More changes are on the way for Abercrombie & Fitch Co (NYSE:ANF). The company has laid out plans to reposition its Hollister chain as a fast-fashion brand, hoping to better compete with rivals such as H & M Hennes & Mauritz AB (OTC:HNNMY) and Forever 21. These popular stores have succeeded in attracting away teenagers from Abercrombie's higher-priced merchandise.

This will mean lowering prices and beefing up U.S.-based supply sources to adjust more quickly to changing styles. The fast-fashion segment is very popular with teenagers with limited budgets. Fast-fashion stores, like H&M and Fast Retailing Co.'s (OTC:FRCOY) Uniqlo, sell their wares for less, making it easy for teens to shop often.

The Wall Street Journal reported that Arthur Martinez, Abercrombie's new chairman, said in an interview that the company is working with vendors to create a more responsive supply chain. The company is also looking to hire a president for the Hollister chain who has fast-fashion experience. The candidate should know how to speed up the merchandising cycle, which is the hallmark of the fast-fashion segment. This alone is expected to improve the company's other brands.

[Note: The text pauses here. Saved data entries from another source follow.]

(** * Verification of the asset packer ([packer/packer.py])

    A shallow embedding of the dependency walker ([FilePath.visit_from_blend]),
    the expansion rules ([ExpandID]), the path helper ([utils.abspath]) and
    the packaging driver ([pack]), followed by the properties of the
    natural-language specification that concern them.

    Python [bytes] values are modelled as [string] (a sequence of 8-bit
    characters); Python dictionaries and sets that are only looked up as
    [gmap] and [gset]; dictionaries and sets that the code iterates over as
    duplicate-free lists in insertion order.  Python does not fix the order
    in which a [set] is iterated: where [pack] loops over one of its sets,
    the order is a parameter of the model ([SetOrder]). *)

From Stdlib Require Import ZArith String Ascii List Lia.
From stdpp Require Import base option gmap strings list.

Open Scope string_scope.
Open Scope Z_scope.

Abbreviation bytes := string.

Abercrombie & Fitch's higher-priced basics have lost their appeal with the teen set, who are flocking to fast-fashion outlets that are doing a better job of catering to this demographic. During fiscal 2013, Hollister's almost 600 stores had a drop of 14% in sales, excluding new or closed stores. This drop was higher than the 10% sales decline at Abercrombie. Hollister pulled in about half of the company's sales, or $2.1 billion. The company has plans to close about 60 to 70 U.S. stores, and most of those closures will impact the Hollister brand.

Internal changes may delay improvement in earnings
Abercrombie's operational missteps have increased interest in replacing current CEO Mike Jeffries, who some believe may be an obstacle to selling the company. Jeffries was recently removed as chairman, and two new board members were added. However, replacing Jefferies is not a high priority for the board, according to Martinez, who has met with shareholder Engaged Capital LLC, which currently owns 0.5% of the company. Engaged Capital is looking at taking over five of the company's 12 board seats as it questions the board's decision-making ability. Currently, the search is on for two new presidents to run both the Abercrombie and Hollister brands.

Abercrombie's fiscal 2013 results fell short of expectations, despite EPS showing improvements exceeding estimates in the last two quarters of the year. The company reported fourth-quarter GAAP net income of $66.1 million, and net income per diluted share of $0.85. Fourth-quarter results for the period ended Feb. 2, 2013 saw GAAP net income of $157.2 million, and net income per diluted share of $1.95. The company's fourth quarter also saw higher merchandise discounts, and the gross profit rate dropped 440 basis points, to 59%, compared to fiscal 2012.

Fast-fashion competitors winning over the coveted teen segment
Meanwhile, sales at fast-fashion competitor H&M grew by 6% in local currencies during fiscal 2013. The company added more than 300 new stores during the year, predominately in China and the U.S. Gross margin was virtually unchanged during the fourth quarter of 2013 versus the same period in 2012. Gross profit increased 11% to deliver a gross margin of 60.8%. Sales rose by 10% and were estimated to rise 15% in December 2013 and January 2014. For fiscal 2014, an additional 375 new stores will be added, and that includes additions in new markets, like the Philippines and Australia.

The online business is growing in importance for H&M, and is one of the world's most visited fashion sites, according to the company. The company plans to open four new H&M online markets in 2014. Despite some headwinds, the company expects positive results for the current year, and new product lines have been received well by its customers.

Another fast-fashion powerhouse The Fast Retailing Group, had an increase in net income of 1.8% in the first quarter of fiscal 2014. The company's three divisions -- UNIQLO Japan, UNIQLO International, and Global Brands -- had higher net sales during the first quarter:

Group Operation

First quarter sales performance change


+ 1.8%


+ 76.8%

Global Brands

+ 36.5%

Source: Q1 FY2014 Results Summary

All three divisions have increased their number of stores, which translates into higher SG&A expenses by 29% year over year. The company has adopted a "scrap and build" policy, where smaller stores are being replaced with larger ones to boost the size of their sales floor space. The group, as a whole, generated significant gains in both sales and income in the first quarter of fiscal 2014. Consolidated net sales increased 22.3% year on year, and operating income rose by 13%. Group sales are expected to expand during the rest of fiscal 2014 by 15.7% year over year, and operating income should increase by 17.4%.

My Foolish conclusion
As Abercrombie repositions its Hollister brand to compete with its fast-fashion rivals, investors should expect the company to continue to struggle for the remainder of 2014. It's also unclear whether the Hollister brand will generate enough buzz to attract the teen clientele its rivals have successfully wooed. The company, for now, remains a work in progress, and investors may want to wait a few quarters if they want to add shares to their portfolios.